Art in small places


Dear Artist,

Last Sunday, in a shock of re-entry, two visitors came to the studio — the first in six weeks. They arrived at the door wearing masks, and we introduced ourselves for the first time with what felt like both a momentous and unsatisfying wave, from six-feet apart. I resisted the urge to embrace them properly. I did my best to show them what their presence meant to me. My visitors seemed weary of the protocol and sat down amongst the paintings I’d been working on at my new, yogi-like pace. We discussed the immediate future of the art world before talking about painting. Our visit was tinged with a calm and realism about the unknowns that face our special ecosystem. After an hour, we thanked each other and they got into their cars and drove away.

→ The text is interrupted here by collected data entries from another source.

Lemma killSingleProcess_success s pid path ticks :
  (killSingleProcess s pid path ticks).1.(r_Success) = true ->
  1 < pid /\ (path <> "" \/ ticks <> "" -> identified s pid path ticks).
Proof.
  unfold killSingleProcess. destruct (Z.leb_spec pid 1); [done|].
  destruct (_ && _) eqn:E; [done|]. intros _. split; [done|].
  intros Hne. bool_props; [|by apply sameProcess_iff]. naive_solver.
Qed.

(** ** The tree search *)

Definition child_of (tree : gmap Z Z) (p c : Z) : Prop := tree !! c = Some p.

Lemma children_spec cur l vis ns v :
  children cur l vis = (ns, v) -> NoDup l.*1 ->
  v = list_to_set (n_pid <$> ns) ∪ vis /\ NoDup (n_pid <$> ns) /\
  (forall p, p ∈ n_pid <$> ns <-> (p, n_pid cur) ∈ l /\ p ∉ vis) /\
  Forall (fun d => n_ppid d = n_pid cur /\ n_depth d = n_depth cur + 1) ns.
Proof.
  revert vis ns v. induction l as [|[p pp] l IH]; simpl; intros vis ns v E ND.
  - simplify_eq. set_solver.
  - apply NoDup_cons in ND as [Hp ND].
    assert (forall q, (p, q) ∉ l) as Hfresh.
    { intros q Hq. apply Hp, list_elem_of_fmap. by exists (p, q). }
    destruct (_ && _) eqn:Ec.
    + destruct (children cur l ({[p]} ∪ vis)) as [ns' v'] eqn:E'. simplify_eq.
      destruct (IH _ _ _ E' ND) as (-> & Hnd & Hin & HF). bool_props. subst pp.
      rewrite fmap_cons; simpl. split_and!.
      * set_solver.
      * constructor; [rewrite Hin; set_solver|done].
      * intros q. rewrite elem_of_cons, Hin. split; [set_solver|].
        intros [[Hq|Hq]%elem_of_cons Hv]; simplify_eq; [by left|].
        destruct (decide (q = p)) as [->|]; [by left|]. right. set_solver.
      * by constructor.
    + destruct (IH _ _ _ E ND) as (-> & Hnd & Hin & HF). split_and!; [done|done| |done].
      intros q. rewrite Hin, elem_of_cons. split; [by intuition|].
      intros [[Hq|Hq] Hv]; [|done]. simplify_eq. bool_props; done.
Qed.

(** The law of [range]: every entry of the map once, in any order. *)
Definition ranges (iter : nat -> gmap Z Z -> list (Z * Z)) : Prop := forall n m, iter n m ≡ₚ map_to_list m.

(** The law of [sort.Slice] with the code's comparison: a permutation in which
    no node is deeper than an earlier one. *)
Definition sorts (sort_slice : list procNode -> list procNode) : Prop :=
  forall l, sort_slice l ≡ₚ l /\ StronglySorted (fun a b => n_depth b <= n_depth a) (sort_slice l).

Section TreeProofs.
Context (iter : nat -> gmap Z Z -> list (Z * Z)) (sort_slice : list procNode -> list procNode).
Hypothesis Hiter : ranges iter.
Hypothesis Hsort : sorts sort_slice.

Lemma iter_nodup n m : NoDup (iter n m).*1.
Proof. rewrite (Hiter n m). apply NoDup_fst_map_to_list. Qed.

Lemma iter_elem n m p pp : (p, pp) ∈ iter n m <-> m !! p = Some pp.
Proof. rewrite (Hiter n m). apply elem_of_map_to_list. Qed.

(** What holds of the queue and the visited set between two rounds. *)
Record bfs_inv (fuel : nat) (tree : gmap Z Z) (q : list procNode) (vis : gset Z) : Prop := {
  inv_nodup : NoDup (n_pid <$> q);
  inv_vis : forall p, p ∈ n_pid <$> q -> p ∈ vis;
  inv_done : forall p c, p ∈ vis -> p ∉ n_pid <$> q -> child_of tree p c -> c ∈ vis;
  inv_fuel : (size (dom tree ∖ vis) + length q <= fuel)%nat;
}.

Self-portrait, 2017 Flashe on canvas 48 inches by GIovanni Garcia-Fenech (b. 1967)

Self-portrait, 2017
Flashe on canvas
48 inches diameter
by Giovanni Garcia-Fenech (b. 1967)

Alone again, I remembered what I had forgotten — the fuel of keen hearts and curiosity for that which is otherwise a completely private quest. Like the paintings in the world’s currently shuttered museums, artists have been isolated in their rooms to exist without their audience, many of them to a perilous edge — we painters are practically unscathed in comparison to those in the performing and collaborative arts. For that hour, I once again felt connected to a community that bolsters itself with shared aesthetic experience — an ever-broadening pack of what my Dad used to affectionately call, “tail-waggers.” I wagged my tail over to my wet brushes and returned to work.

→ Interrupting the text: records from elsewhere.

(* ===== verification/Security.v ===== *)
(** * Authorization and path containment ([internal/control/security.go])

    Absolute clean paths are lists of components; relative and unclean ones are
    strings that [abs] cleans.  The file system is a map from paths to
    directories, files and links, fixed during one call, in which an ancestor of
    an existing entry is a directory ([well_formed]).  The kernel follows at most
    40 links in a lookup, [filepath.EvalSymlinks] at most 255. *)

From S2P Require Import Prelude GoStrings.

#[local] Open Scope string_scope.
#[local] Open Scope list_scope.
#[local] Open Scope Z_scope.

(** ** Credentials *)

Record peerCred := mkCred { uid : Z; gid : Z; pid : Z }.

(** [ConnContext]: the credentials kept in the context of a connection. *)
Definition ConnContext (unix : bool) (ucred : option peerCred) : option peerCred :=
  if negb unix then None
  else
    let cred := default (mkCred 0 0 0) ucred in
    if (cred.(uid) == 0) && (cred.(gid) == 0) && (cred.(pid) == 0) then None else Some cred.

Definition auditLoginUIDUnset : Z := 4294967295.

Definition readProcLoginUID (read : Z -> option string) (pid : Z) : option Z :=
  if pid <=? 0 then None
  else match read pid with
  | None => None
  | Some raw => match parseUint 10 32 (trimSpace raw) with (n, None) => Some n | _ => None end
  end.

Inductive auth_err :=
| ErrNoUIDs | ErrMissingCred | ErrLoginUID | ErrUID (uid : Z) | ErrPeerLogin (uid : Z).

Definition shutdownCredential (read : Z -> option string) (ctx : option peerCred) : result auth_err (peerCred * Z) :=
  match ctx with
  | None => Err ErrMissingCred
  | Some cred =>
      match readProcLoginUID read cred.(pid) with
      | None => Err ErrLoginUID
      | Some loginUID => Ok (cred, loginUID)
      end
  end.

Definition authorizeRootLogin (read : Z -> option string) (ctx : option peerCred) : result auth_err (peerCred * Z) :=
  let? (cred, loginUID) := shutdownCredential read ctx in
  fail_if cred.(uid) != 0 with ErrUID cred.(uid) ;;
  fail_if (loginUID != 0) && (loginUID != auditLoginUIDUnset) with ErrPeerLogin loginUID ;;
  Ok (cred, loginUID).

In New York gallerist Magda Sawon’s recent op-ed about how her tiny gallery will come out of this alive, she ruminates on the sudden benefit to being small. “There will be a revolution,” she writes. “Art fairs will be dead for a long, long time, maybe forever.” She describes a redefined gallery culture based on adaptation and flexibility. “At the moment, oversized, shiny vessels control the spotlight. They have the resources and the PR apparatus. But in the end, it is little sailing boats that can best navigate choppy waters.”

Self-portrait with Two Problems I, 2015 Acrylic on canvas 60 × 60 inches by Giovanni Garcia-Fenech

Self-portrait with Two Problems I, 2015
Acrylic on canvas
60 × 60 inches
by Giovanni Garcia-Fenech

Magda amplifies the notion that no matter how slick and convincing our digital lives may become, art will always need to be seen in real spaces, “to deliver a full spectrum of contemplative experience.” This, from a gallerist who has long-spotlighted screen-based and media art. “Galleries — which are by definition local, low-density environments —will be allowed to open their doors first. And people starving for non-virtual encounters will come. As theaters and other performing-art spaces have to reconsider their very structures to serve audiences safely, galleries will be able to reopen without too much change.”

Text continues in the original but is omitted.